Two local families live the horror from Chinese drywall

INDIAN RIVER COUNTY — The Hernandez and Morgan families, who bought homes at The Antilles off US 1 just across the Indian River Lagoon, are local examples of families whose health has been impacted by Chinese drywall.

Tripp Hernandez, a Realtor for Dale Sorensen Real Estate, today is in the process of buying a home on the barrier island. The Hernandez family has been living in a rental home for five months. Keith Morgan, a 40-year Vero Beach resident and partner in the accounting firm Morgan, Jacoby, Thurn, Boyle& Associates, also is living with his family in a furnished rental.

Both families evacuated their homes in The Antilles after confirming the presence of Chinese drywall. “Right after we moved in, we could see something happening with the bathroom fixtures, they were pitting and the coils on the air conditioner looked like someone had painted them with flat black spray paint,” Hernandez said. “And there was a smell, it wasn’t like rotten eggs, it was more like the smell of fresh paint and we just thought it was the smell of a new house.”

Or possibly the smell of the $50,000 in new furniture the couple moved into the home – a home they were making for their new baby son, Noah.
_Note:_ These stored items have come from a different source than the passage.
Lemma plan_idempotent_witness :
  plan 7 (filter (λ s, s.2 ∈ ["c"]%string) snaps) grid = Some {| keep := ["c"]; dropped := [] |}%string.
Proof.
  refine (plan_idempotent 7 grid snaps {| keep := ["c"]; dropped := ["a"; "b"] |}%string _ _).
  - evaluate.
  - vm_compute; reflexivity.
Defined.
End Examples.
(* ===== verification/Number.v ===== *)
(** * Numbers as text

    What [u64]'s and [f64]'s [Display] print and [str::parse::<u64>] reads. *)

From stdpp Require Import pretty.
From S2P Require Import Prelude Text Base64 Float.

(** ** [str::parse::<u64>] *)

Definition digit (b : byte) : option Z :=
  let z := byte_to_Z b in if decide (48 ≤ z ≤ 57) then Some (z - 48) else None.

(** One more digit, unless it overflows. *)
Definition take_digit (acc : Z) (b : byte) : option Z :=
  d ← digit b; let n := 10 * acc + d in if decide (n ≤ u64_max) then Some n else None.

Definition parse_u64 (s : bytes) : option Z :=
  let digits := match s with b :: rest => if decide (b = x2b) then rest else s | [] => [] end in
  match digits with [] => None | _ => foldM take_digit 0 digits end.

(** ** [Display] *)

(** [u64]'s [Display]. *)
Definition decimal (n : Z) : bytes := str (pretty (Z.to_N n)).

Definition is_digit (b : byte) : Prop := is_Some (digit b).

Lemma digit_char (d : N) : (d < 10)%N →
  ∃ b, str (String (pretty_N_char d) "") = [b] ∧ digit b = Some (Z.of_N d).
Proof.
  intros Hd. assert (d = 0 ∨ d = 1 ∨ d = 2 ∨ d = 3 ∨ d = 4 ∨ d = 5 ∨ d = 6 ∨ d = 7 ∨ d = 8 ∨ d = 9)%N as Hc by lia.
  repeat destruct Hc as [->|Hc]; [..|subst d]; eexists; (split; [reflexivity|vm_compute; reflexivity]).
Qed.

Lemma str_cons c s : str (String c s) = str (String c "") ++ str s.
Proof. done. Qed.

Lemma pretty_go_digits (x : N) s : ∃ l, str (pretty_N_go x s) = l ++ str s ∧ Forall is_digit l ∧
  ((0 < x)%N → l ≠ []) ∧ (Z.of_N x ≤ u64_max → foldM take_digit 0 l = Some (Z.of_N x)).
Proof.
  revert s. induction (N.lt_wf_0 x) as [x _ IH]; intros s. destruct (decide (x = 0)%N) as [->|Hx].
  { exists []. by split_and!. }
  rewrite pretty_N_go_step by lia. destruct (IH (x / 10)%N ltac:(apply N.div_lt; lia) (String (pretty_N_char (x mod 10)) s))
    as (l & -> & Hl & _ & Hv).
  pose proof (N.mod_lt x 10 ltac:(lia)) as Hm. destruct (digit_char (x mod 10) Hm) as (b & Hb & Hd).
  exists (l ++ [b]). rewrite str_cons, Hb. split_and!; [by rewrite <- app_assoc| |by destruct l|].
  { apply Forall_app. split; [done|]. constructor; [by eexists|constructor]. }
  intros Hmax. pose proof (N.div_mod x 10 ltac:(lia)) as Hdm.
  set (q := (x / 10)%N) in *. set (r := (x mod 10)%N) in *. clearbody q r. rewrite foldM_app, Hv by lia.
  cbn [mbind option_bind foldM]. unfold take_digit. rewrite Hd. cbn [mbind option_bind].
  rewrite decide_True by lia. cbn. f_equal. lia.
Qed.

Lemma decimal_digits n : in_u64 n → decimal n ≠ [] ∧ Forall is_digit (decimal n) ∧ foldM take_digit 0 (decimal n) = Some n.
Proof.
  unfold in_u64. intros Hn. unfold decimal, pretty, pretty_N. destruct (decide (Z.to_N n = 0)%N) as [Hz|Hz].
  { assert (n = 0) as -> by lia. split_and!; [done| |by vm_compute]. constructor; [by vm_compute; eexists|constructor]. }
  destruct (pretty_go_digits (Z.to_N n) "") as (l & -> & Hl & Hne & Hv). rewrite app_nil_r.
  split_and!; [apply Hne; lia|done|]. rewrite Hv by lia. f_equal. lia.
Qed.

Lemma digit_text b : is_digit b → is_text b ∧ b ≠ x2b.
Proof. intros [d Hd]. destruct b; try discriminate Hd; (split; [apply (bool_decide_unpack _); vm_compute; done|done]). Qed.

Lemma parse_u64_decimal n : in_u64 n → parse_u64 (decimal n) = Some n.
Proof.
  intros Hn. destruct (decimal_digits n Hn) as (Hne & Hd & Hv). unfold parse_u64.
  destruct (decimal n) as [|b rest]; [done|]. apply Forall_cons in Hd as [[_ Hb]%digit_text _].
  by rewrite decide_False.
Qed.

Lemma decimal_text n : Forall is_text (decimal n).
Proof.
  unfold decimal, pretty, pretty_N. destruct (decide (Z.to_N n = 0)%N) as [_|_].
  { apply Forall_singleton. by apply digit_text; vm_compute; eexists. }
  destruct (pretty_go_digits (Z.to_N n) "") as (l & -> & Hl & _). rewrite app_nil_r.
  eapply Forall_impl; [exact Hl|]. by intros b [? _]%digit_text.
Qed.

(** ** [f64] *)

Definition f64_sign (x : f64) : bytes :=
  match x with
  | S754_zero true | S754_infinity true | S754_finite true _ _ => str "-"
  | _ => []
  end.

(** [{x:.2}]: the exact value to two decimals, ties to even. *)
Definition f64_fixed2 (x : f64) : bytes :=
  match x with
  | S754_nan => str "NaN"
  | S754_infinity _ => f64_sign x ++ str "inf"
  | S754_zero _ => f64_sign x ++ str "0.00"
  | S754_finite _ m e =>
      let n := round_scaled (Z.pos m * 100) e in
      let cents := decimal (n mod 100) in
      f64_sign x ++ decimal (n / 100) ++ str "." ++ replicate (2 - length cents) x30 ++ cents
  end.

(** The shortest digits that are read back as the integer [n]: the multiple of the
    highest power of ten that rounds to it. *)
Fixpoint shortest (k : nat) (n : Z) : Z :=
  match k with
  | 0%nat => n
  | S k =>
      let p := 10 ^ Z.of_nat (S k) in
      let c := (n + p / 2) / p * p in
      if decide (f64_of_Z c = f64_of_Z n) then c else shortest k n
  end.

(** [{x}] of an integral number; the others are not printed so. *)
Definition f64_integral (x : f64) : bytes :=
  match x with
  | S754_nan => str "NaN"
  | S754_infinity _ => f64_sign x ++ str "inf"
  | S754_zero _ => f64_sign x ++ str "0"
  | S754_finite _ m e => f64_sign x ++ decimal (shortest 309 (round_scaled (Z.pos m) e))
  end.

Lemma f64_sign_text_or_dash x b : b ∈ f64_sign x → b = x2d.
Proof. destruct x as [[]|[]| |[] m e]; cbn; rewrite ?elem_of_nil, ?list_elem_of_singleton; tauto. Qed.

Lemma f64_examples :
  f64_fixed2 (f64_lit 5 4) = str "1.25" ∧ f64_fixed2 (f64_lit 1 8) = str "0.12" ∧
  f64_fixed2 (f64_lit 1 10) = str "0.10" ∧ f64_fixed2 (f64_lit (-9999) 1000) = str "-10.00" ∧
  f64_integral (f64_of_Z 10) = str "10" ∧
  f64_integral (f64_of_Z (2 ^ 64)) = str "18446744073709552000".
Proof. by vm_compute. Qed.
“Noah was 4 months old when we moved in and he’s been really sick,” Hernandez said. “He’s had pneumonia twice in a six-month period and his immune system is just about nonexistent.”

Hernandez and his wife, Sherri, took Noah to specialist after specialist trying to figure out what was wrong and no one could explain what was happening — how a healthy baby could deteriorate like that for no apparent reason.

Sherri Hernandez was suffering from terrible headaches and Tripp Hernandez said his blood chemistry was very abnormal while living in the house. Fortunately the family’s health has bounced back. Their finances, however, are permanently damaged.

Hernandez said many of the affected homes in The Antilles have been selling for about one-third the value and that buyers are gutting them down to the studs and starting from scratch. He said Ironwood Properties, the builder of the Antilles, is a quality builder and he bought his home on developer Cary Glickstein’s  reputation for building great communities in Palm Beach County. However, he said the builder has been unresponsive to complaints from Antilles residents.

“I don’t think anybody purposely put Chinese drywall into homes,” Hernandez said. “They just needed the materials and that was the product available at the time, so they used it. Nobody knew back then what it was going to do.”

The government is also confused about which department is responsible for patrolling for Chinese drywall and hunting down those who sold it and installed it. Is it a public health issue, a building code issue, an economic issue or a consumer issue?

Hernandez said he’s seen the most hope and voice on Chinese dry wall come out of U.S. Senator Bill Nelson’s office.  He said Nelson has “beat the drum” on Chinese drywall, since Florida reportedly has more than one third of the estimated 100,000 cases in the nation.

The Morgans bought their Antilles home in February 2007 and moved in October 2007. Morgan said the situation he finds himself in was completely unavoidable. “We did our due diligence,” he said. “I can honestly say that there is nothing I could have done differently or anything else that I could have checked. This is happening at all levels of society, it’s happening to everyone.”

The health problems both were having were the first clues.

“Shirley started having headaches 24/7 and I was just having various symptoms, my eyes were burning, my skin was burning and I was having respiratory problems at night,” Morgan said.”We noticed that if we went away, even for a long weekend, that the symptoms started to clear up.”

In time, the house started to reveal its own symptoms.

“In March, we kind of started to put it all together, the corroded coils, the black jewelry and silverware, even the deterioration of some of the mirrors,” he said. “But it was the health issues that finally dictated that we leave the house.”

The Morgans are pursuing legal action to try to recoup some of their losses and come up with a plan to repair their home.

“We eventually want to get back into the house, we had planned to live there until we have to go to a nursing home, which I don’t anticipate to be anytime soon,” he said. “What we’re hoping for is for the government to develop some sort of protocol to follow so that when we do the remediation, we can say we followed the protocol established by the state or federal agency and so we can preserve some of the resale value of our home.”